[The task] Which lines of the data hold the word "JFloat"? Copy all of them.

Stored entries:
------------------------------

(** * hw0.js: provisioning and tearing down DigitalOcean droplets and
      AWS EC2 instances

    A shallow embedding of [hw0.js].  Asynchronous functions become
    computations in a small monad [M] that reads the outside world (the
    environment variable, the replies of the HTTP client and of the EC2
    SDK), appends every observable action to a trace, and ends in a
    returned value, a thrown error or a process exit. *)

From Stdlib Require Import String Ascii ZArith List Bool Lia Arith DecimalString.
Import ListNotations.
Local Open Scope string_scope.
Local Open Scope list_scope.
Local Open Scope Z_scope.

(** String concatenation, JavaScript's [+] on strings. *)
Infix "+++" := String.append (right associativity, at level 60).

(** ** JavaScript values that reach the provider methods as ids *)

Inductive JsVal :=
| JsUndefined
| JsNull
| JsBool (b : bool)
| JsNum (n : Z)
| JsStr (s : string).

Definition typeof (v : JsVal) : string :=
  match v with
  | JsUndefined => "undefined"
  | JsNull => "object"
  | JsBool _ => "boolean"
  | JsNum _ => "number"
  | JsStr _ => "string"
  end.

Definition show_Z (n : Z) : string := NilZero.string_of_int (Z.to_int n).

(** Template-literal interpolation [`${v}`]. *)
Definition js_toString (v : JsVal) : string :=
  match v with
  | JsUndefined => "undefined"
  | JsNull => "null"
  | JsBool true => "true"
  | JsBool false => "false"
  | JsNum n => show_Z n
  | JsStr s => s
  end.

------------------------------

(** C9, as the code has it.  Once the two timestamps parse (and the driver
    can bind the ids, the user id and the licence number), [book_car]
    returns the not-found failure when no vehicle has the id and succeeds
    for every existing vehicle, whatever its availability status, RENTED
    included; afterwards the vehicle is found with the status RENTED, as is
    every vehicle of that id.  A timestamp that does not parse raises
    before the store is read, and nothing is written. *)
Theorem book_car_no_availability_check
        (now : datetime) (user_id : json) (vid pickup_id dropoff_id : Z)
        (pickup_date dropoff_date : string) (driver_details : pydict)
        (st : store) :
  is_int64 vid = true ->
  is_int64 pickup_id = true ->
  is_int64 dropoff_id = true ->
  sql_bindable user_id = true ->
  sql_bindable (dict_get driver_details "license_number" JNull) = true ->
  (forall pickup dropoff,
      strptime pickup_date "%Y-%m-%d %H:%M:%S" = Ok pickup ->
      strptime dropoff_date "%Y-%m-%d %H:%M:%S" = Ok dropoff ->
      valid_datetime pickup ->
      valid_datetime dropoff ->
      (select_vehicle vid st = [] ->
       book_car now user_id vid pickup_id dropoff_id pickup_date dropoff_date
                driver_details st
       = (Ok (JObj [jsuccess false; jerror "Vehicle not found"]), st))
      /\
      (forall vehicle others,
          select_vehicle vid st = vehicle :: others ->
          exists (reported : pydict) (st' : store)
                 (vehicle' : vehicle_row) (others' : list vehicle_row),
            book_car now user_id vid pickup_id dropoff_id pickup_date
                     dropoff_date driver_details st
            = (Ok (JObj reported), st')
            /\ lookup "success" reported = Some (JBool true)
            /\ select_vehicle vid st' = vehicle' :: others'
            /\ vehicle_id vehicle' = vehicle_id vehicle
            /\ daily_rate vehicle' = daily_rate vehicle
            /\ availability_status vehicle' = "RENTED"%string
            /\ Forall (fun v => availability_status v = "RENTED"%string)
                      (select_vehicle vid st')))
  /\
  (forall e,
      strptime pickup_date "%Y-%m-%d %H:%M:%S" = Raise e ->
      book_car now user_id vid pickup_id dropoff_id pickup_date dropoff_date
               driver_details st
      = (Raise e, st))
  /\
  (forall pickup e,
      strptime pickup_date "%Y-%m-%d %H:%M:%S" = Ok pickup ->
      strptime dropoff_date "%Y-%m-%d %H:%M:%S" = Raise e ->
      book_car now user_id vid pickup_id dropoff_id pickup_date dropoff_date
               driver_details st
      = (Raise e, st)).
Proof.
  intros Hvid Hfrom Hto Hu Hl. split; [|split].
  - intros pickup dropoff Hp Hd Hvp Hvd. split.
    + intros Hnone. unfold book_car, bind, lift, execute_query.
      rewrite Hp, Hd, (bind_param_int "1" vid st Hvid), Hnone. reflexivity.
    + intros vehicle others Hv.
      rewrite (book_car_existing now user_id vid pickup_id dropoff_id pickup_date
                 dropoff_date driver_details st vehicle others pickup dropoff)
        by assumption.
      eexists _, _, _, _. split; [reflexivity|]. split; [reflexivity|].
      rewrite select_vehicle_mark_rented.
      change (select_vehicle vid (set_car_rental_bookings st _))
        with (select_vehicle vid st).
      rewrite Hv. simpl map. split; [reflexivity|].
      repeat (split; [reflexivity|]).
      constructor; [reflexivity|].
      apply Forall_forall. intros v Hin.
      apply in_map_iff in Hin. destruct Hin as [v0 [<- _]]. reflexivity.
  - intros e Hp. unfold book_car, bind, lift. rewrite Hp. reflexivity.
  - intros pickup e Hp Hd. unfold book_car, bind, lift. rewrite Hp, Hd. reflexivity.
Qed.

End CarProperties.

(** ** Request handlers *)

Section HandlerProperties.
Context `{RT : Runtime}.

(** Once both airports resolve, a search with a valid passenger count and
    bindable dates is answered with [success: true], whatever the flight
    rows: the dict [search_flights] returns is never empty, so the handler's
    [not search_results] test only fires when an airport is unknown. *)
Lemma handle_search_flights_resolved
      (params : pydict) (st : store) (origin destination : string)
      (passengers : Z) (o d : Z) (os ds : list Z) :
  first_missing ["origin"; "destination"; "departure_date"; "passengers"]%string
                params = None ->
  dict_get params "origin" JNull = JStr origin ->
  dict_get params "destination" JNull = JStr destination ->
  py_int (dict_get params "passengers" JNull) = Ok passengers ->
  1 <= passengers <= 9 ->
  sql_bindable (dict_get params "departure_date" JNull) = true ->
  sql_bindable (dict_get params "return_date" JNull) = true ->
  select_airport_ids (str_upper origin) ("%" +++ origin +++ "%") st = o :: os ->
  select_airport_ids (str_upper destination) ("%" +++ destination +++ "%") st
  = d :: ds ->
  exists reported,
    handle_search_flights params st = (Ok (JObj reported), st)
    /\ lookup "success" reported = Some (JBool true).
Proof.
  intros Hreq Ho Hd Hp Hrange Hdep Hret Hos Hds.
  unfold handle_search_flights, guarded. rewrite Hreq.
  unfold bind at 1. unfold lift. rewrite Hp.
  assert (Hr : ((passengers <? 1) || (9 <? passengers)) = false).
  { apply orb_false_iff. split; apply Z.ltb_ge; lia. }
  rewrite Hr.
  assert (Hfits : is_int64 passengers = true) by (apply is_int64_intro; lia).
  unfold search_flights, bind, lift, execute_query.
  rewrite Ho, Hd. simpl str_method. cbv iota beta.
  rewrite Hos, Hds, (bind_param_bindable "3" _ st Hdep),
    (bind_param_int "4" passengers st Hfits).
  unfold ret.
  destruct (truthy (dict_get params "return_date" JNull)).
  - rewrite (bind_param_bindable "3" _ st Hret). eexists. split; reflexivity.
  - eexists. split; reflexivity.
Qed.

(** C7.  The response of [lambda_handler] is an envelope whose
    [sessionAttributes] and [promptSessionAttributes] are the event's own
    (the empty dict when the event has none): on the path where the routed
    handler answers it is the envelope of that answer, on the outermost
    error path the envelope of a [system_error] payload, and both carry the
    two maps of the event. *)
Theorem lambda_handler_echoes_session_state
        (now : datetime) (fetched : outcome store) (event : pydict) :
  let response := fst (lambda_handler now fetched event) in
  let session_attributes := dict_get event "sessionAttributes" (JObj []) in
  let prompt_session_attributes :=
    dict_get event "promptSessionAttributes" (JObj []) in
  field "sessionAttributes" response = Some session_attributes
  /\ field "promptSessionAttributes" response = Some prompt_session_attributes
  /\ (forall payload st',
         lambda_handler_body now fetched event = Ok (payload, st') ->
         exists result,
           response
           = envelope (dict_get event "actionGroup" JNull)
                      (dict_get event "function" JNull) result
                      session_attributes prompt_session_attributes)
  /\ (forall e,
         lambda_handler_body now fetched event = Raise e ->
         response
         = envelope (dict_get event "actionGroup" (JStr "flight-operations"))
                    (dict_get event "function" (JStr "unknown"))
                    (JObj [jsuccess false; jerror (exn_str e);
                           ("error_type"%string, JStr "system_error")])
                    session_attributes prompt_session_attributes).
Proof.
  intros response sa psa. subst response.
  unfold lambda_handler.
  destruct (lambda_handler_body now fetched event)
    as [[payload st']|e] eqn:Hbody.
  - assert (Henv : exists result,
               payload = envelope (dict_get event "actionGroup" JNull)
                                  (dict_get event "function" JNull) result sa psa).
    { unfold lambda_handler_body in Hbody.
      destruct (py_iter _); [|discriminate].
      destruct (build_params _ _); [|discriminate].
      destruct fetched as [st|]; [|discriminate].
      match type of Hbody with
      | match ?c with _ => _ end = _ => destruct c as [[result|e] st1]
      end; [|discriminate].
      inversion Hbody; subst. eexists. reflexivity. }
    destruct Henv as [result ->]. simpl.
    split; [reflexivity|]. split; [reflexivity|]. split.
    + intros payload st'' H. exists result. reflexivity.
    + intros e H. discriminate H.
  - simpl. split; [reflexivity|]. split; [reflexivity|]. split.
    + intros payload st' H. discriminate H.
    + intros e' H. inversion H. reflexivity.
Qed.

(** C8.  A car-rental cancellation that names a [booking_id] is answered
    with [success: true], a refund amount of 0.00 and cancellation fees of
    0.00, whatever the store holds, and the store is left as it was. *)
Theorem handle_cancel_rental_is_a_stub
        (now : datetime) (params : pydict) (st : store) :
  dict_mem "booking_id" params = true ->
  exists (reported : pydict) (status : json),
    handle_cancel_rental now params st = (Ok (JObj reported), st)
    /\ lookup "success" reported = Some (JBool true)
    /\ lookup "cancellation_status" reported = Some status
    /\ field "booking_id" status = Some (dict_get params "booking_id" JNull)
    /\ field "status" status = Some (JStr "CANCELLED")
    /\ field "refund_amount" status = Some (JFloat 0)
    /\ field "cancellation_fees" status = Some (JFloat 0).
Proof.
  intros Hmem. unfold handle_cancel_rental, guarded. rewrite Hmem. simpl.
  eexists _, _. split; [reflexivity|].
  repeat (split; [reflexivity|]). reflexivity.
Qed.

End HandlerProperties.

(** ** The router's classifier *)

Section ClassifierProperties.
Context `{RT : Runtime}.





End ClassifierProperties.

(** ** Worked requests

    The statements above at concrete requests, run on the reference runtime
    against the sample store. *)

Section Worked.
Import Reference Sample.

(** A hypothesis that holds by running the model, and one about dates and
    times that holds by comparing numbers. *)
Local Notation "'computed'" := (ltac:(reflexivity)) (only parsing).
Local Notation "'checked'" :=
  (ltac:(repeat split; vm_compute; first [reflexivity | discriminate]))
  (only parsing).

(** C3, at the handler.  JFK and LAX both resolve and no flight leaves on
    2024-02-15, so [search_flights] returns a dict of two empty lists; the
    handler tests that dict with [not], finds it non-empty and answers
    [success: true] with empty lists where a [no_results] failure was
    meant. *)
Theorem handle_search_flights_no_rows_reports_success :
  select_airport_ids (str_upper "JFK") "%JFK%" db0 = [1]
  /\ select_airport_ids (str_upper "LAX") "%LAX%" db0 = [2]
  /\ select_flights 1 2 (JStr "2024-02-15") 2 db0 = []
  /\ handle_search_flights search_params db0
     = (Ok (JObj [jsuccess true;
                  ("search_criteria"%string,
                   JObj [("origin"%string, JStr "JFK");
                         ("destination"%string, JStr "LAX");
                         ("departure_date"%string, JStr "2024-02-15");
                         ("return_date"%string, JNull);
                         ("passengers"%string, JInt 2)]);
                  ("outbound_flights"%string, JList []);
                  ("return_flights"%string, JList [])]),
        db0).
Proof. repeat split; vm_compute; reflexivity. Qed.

------------------------------

[Answer section]
    /\ field "refund_amount" status = Some (JFloat 0)
    /\ field "cancellation_fees" status = Some (JFloat 0).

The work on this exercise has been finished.